The measurement of caloric values is one of the most important ways in ecology research. Sun et al. (1993)pointed out that the most importance of the measurement of caloric value is that it can reflect the changes of physiological activity and plant growth, and the variation in caloric equivalents for plants was a possible response to environment; Caloric value was an evaluation index of plant growth.So far, relevant researches in the energy characteristics of forest ecosystems at home and abroad mainly include:biomass and energy production, energy flow and energy conversion efficiency (Srivastava, 1995; Lin et al., 1996; Lin, 1999); dynamics of caloric values and ecological adaptations (Lin et al., 2002; 2003).

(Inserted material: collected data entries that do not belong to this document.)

(** The files found in a listing. *)
Lemma found_files fs baseDir (entries : list Dirent) :
  let found := omap (λ entry,
      let translationPath := join [baseDir; name entry; "translation.json"] in
      if isDirectory entry && existsSync fs translationPath
      then Some {| locale := name entry; path := translationPath |}
      else None) entries in
  (NoDup (name <$> entries) → NoDup (locale <$> found))
  ∧ ∀ file, file ∈ found
      ↔ ∃ entry, entry ∈ entries ∧ isDirectory entry = true
                 ∧ existsSync fs (join [baseDir; name entry; "translation.json"]) = true
                 ∧ file = {| locale := name entry;
                             path := join [baseDir; name entry; "translation.json"] |}.
Proof.
  intros found. assert (∀ file, file ∈ found
      ↔ ∃ entry, entry ∈ entries ∧ isDirectory entry = true
                 ∧ existsSync fs (join [baseDir; name entry; "translation.json"]) = true
                 ∧ file = {| locale := name entry;
                             path := join [baseDir; name entry; "translation.json"] |})
    as Hmem.
  { intros file. unfold found. rewrite list_elem_of_omap. split.
    - intros (entry & Hin & Hsome). exists entry. split; [done |]. simpl in Hsome.
      destruct (isDirectory entry); [| done].
      destruct (existsSync fs _); [| done]. simpl in Hsome. by injection Hsome as <-.
    - intros (entry & Hin & Hdir & Hexists & ->). exists entry. split; [done |].
      simpl. by rewrite Hdir, Hexists. }
  split; [| exact Hmem]. clear Hmem. unfold found. clear found.
  induction entries as [| entry rest IH]; [constructor |].
  rewrite fmap_cons, NoDup_cons. intros [Hfresh Hnodup]. simpl.
  destruct (isDirectory entry && existsSync fs _); [| by apply IH].
  simpl. apply NoDup_cons. split; [| by apply IH].
  intros Hdup. apply Hfresh. apply list_elem_of_fmap in Hdup as (file & Hname & Hfile).
  apply list_elem_of_omap in Hfile as (other & Hother & Hsome).
  apply list_elem_of_fmap. exists other. split; [| done].
  destruct (isDirectory other && existsSync fs _); [| done].
  injection Hsome as <-. done.
Qed.


Lemma findTranslationFiles_returns_NoDup fs baseDir files :
  (∀ dir entries, readdirSync fs dir = Some entries → NoDup (name <$> entries)) →
  findTranslationFiles fs baseDir = Returns files → NoDup (locale <$> files).
Proof.
  intros Hlists. unfold TranslationsScript.findTranslationFiles.
  destruct (existsSync fs baseDir); simpl; [| intros [= <-]; constructor].
  destruct (readdirSync fs baseDir) as [entries |] eqn:Hlist; [| done].
  intros [= <-]. apply (found_files fs baseDir entries). by eapply Hlists.
Qed.

Lemma findTranslationFiles_cases fs baseDir :
  (∃ files, findTranslationFiles fs baseDir = Returns files)
  ∨ findTranslationFiles fs baseDir = ProcessExit 1.
Proof.
  unfold TranslationsScript.findTranslationFiles.
  destruct (existsSync fs baseDir); simpl; [| eauto].
  destruct (readdirSync fs baseDir); eauto.
Qed.

Lemma validateIfAny_spec fs files setName :
  NoDup (locale <$> files) →
  (validateIfAny fs files setName = Returns tt
   ∨ validateIfAny fs files setName = ProcessExit 1)
  ∧ (validateIfAny fs files setName = Returns tt ↔ sameKeysEverywhere (parsed fs) files).
Proof.
  intros Hnodup. unfold validateIfAny.
  destruct (decide (0 < length files)) as [Hsome | Hnone].
  - destruct (readable_or_not (parsed fs) files) as [Hread | (bad & Hbad & Hbadnone)].
    + destruct (validateTranslationSet_returns (parsed fs) files setName Hnodup Hread)
        as (valid & -> & Hvalid). simpl.
      destruct valid; split; auto.
      * split; [intros _; by apply Hvalid | done].
      * split; [done |]. intros Hsame. by apply Hvalid in Hsame.
    + rewrite (validateTranslationSet_exits _ _ _ bad Hbad Hbadnone). simpl.
      split; [by right |]. split; [done |]. intros Hsame.
      specialize (Hsame bad Hbad). unfold keysOfFile in Hsame. by rewrite Hbadnone in Hsame.
  - split; [by left |]. split; [| done]. intros _ file Hin.
    destruct files; [by apply elem_of_nil in Hin | simpl in Hnone; lia].
Qed.

(** X10: on a disk whose directories list distinct names, the script
    either returns or exits with code 1, and it returns exactly when
    both searches return, at least one of them found a file, and each
    set of files found has the same keys everywhere. *)
Theorem validateTranslations_succeeds_iff fs :
  (∀ dir entries, readdirSync fs dir = Some entries → NoDup (name <$> entries)) →
  (validateTranslations fs = Returns tt ∨ validateTranslations fs = ProcessExit 1)
  ∧ (validateTranslations fs = Returns tt
     ↔ ∃ feFiles mobileFiles,
         findTranslationFiles fs (join [projectRoot; "quinipolo-fe"; "src"; "locales"])
         = Returns feFiles
         ∧ findTranslationFiles fs
             (join [projectRoot; "quinipolo-mobile"; "src"; "locales"])
           = Returns mobileFiles
         ∧ (feFiles ≠ [] ∨ mobileFiles ≠ [])
         ∧ sameKeysEverywhere (parsed fs) feFiles
         ∧ sameKeysEverywhere (parsed fs) mobileFiles).
Proof.
  intros Hlists. unfold TranslationsScript.validateTranslations. cbv zeta.
  destruct (findTranslationFiles_cases fs
              (join [projectRoot; "quinipolo-fe"; "src"; "locales"]))
    as [[feFiles Hfe] | Hfe]; rewrite Hfe; simpl;
    [| split; [by right |]; split; [done | by intros (? & ? & ? & _)]].
  destruct (findTranslationFiles_cases fs
              (join [projectRoot; "quinipolo-mobile"; "src"; "locales"]))
    as [[mobileFiles Hmobile] | Hmobile]; rewrite Hmobile; simpl;
    [| split; [by right |]; split; [done | by intros (? & ? & ? & ? & _)]].
  pose proof (findTranslationFiles_returns_NoDup _ _ _ Hlists Hfe) as Hfedistinct.
  pose proof (findTranslationFiles_returns_NoDup _ _ _ Hlists Hmobile) as Hmobiledistinct.
  destruct (validateIfAny_spec fs feFiles "Frontend" Hfedistinct) as [Hfecases Hfeiff].
  destruct (validateIfAny_spec fs mobileFiles "Mobile" Hmobiledistinct)
    as [Hmobilecases Hmobileiff].
  destruct (decide (length feFiles = 0 ∧ length mobileFiles = 0)) as [[Hf Hm] | Hany].
  - split; [by right |]. split; [done |].
    intros (fe & mobile & [= <-] & [= <-] & [Hne | Hne] & _); exfalso; apply Hne;
      by apply nil_length_inv.
  - assert (feFiles ≠ [] ∨ mobileFiles ≠ []) as Hsome.
    { destruct feFiles; [| by left]. destruct mobileFiles; [| by right].
      exfalso. by apply Hany. }
    destruct Hfecases as [Hferun | Hferun]; rewrite Hferun; simpl.
    + destruct Hmobilecases as [Hmobilerun | Hmobilerun]; rewrite Hmobilerun; simpl.
      * split; [by left |]. split; [| done]. intros _.
        exists feFiles, mobileFiles. repeat split; try done;
          [by apply Hfeiff | by apply Hmobileiff].
      * split; [by right |]. split; [done |].
        intros (fe & mobile & _ & [= <-] & _ & _ & Hsame).
        apply Hmobileiff in Hsame. congruence.
    + split; [by right |]. split; [done |].
      intros (fe & mobile & [= <-] & _ & _ & Hsame & _).
      apply Hfeiff in Hsame. congruence.
Qed.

In this study, analyses were completed to determine the monthly changes in caloric values of five Phoenix species in Palmae in Xiamen City. Palmae is a rare family in Monocotyledoneae of tree-dwelling, broad-sclerophyll and developed vascular system, mainly distributed in tropical (Ma, 1998).Because of abundant species and flourishing habit and characteristic, Palmae species are mainly used to plant in southern cities of China. Therefore, we selected Phoenix species of Palmae, to determine the monthly changes of ash contents, gross caloric values and ash-free caloric values in the leaves to recognize the ecological adaptability of plants, in purpose to provide the theoretical support for protection, development and management of the Palmae plants.

1 Materials and Methods

The research was carried out at Xiamen Botanical Garden. The climate is southern subtropical monsoon, with an average annual temperature of 21.1℃, an average annual precipitation of 1 036mm, and a relative humidity of 80%.The soil under Palmae plants is sandy earth, with 2 cm thick organic litter matter layer at the surface. The selected 5 Phoenix species were P. hanceana, P. paludosa, P. roebelenii, P. dactylifera, and P. canariensis.

The leaf materials used in the caloric determinations were collected at the end of every month from July 2000 to June 2001;all sample collection and work procedures were described in detail by Lin et al. (2003).The monthly mean air temperature and rainfall were shown in Tab. 1.

All the leaf samples were dried at 80 ℃, milled to pass through a 40-mesh sieve, and then stored in a desiccator until analysis. The caloric value per gram dry weight (referred to below as gross caloric value, GCV)was determined by burning samples in a GR-3500 Oxygen Bomb Calorimeter at 20℃.At least two measurements were made per sample (Yang, 1982); the ash content was determined by the ashing method (550 ℃, 5 h).Caloric value per gram ash-free dry weight (referred to below as ash-free caloric value, AFCV)was calculated as AFCV=GCV (1-Ash%).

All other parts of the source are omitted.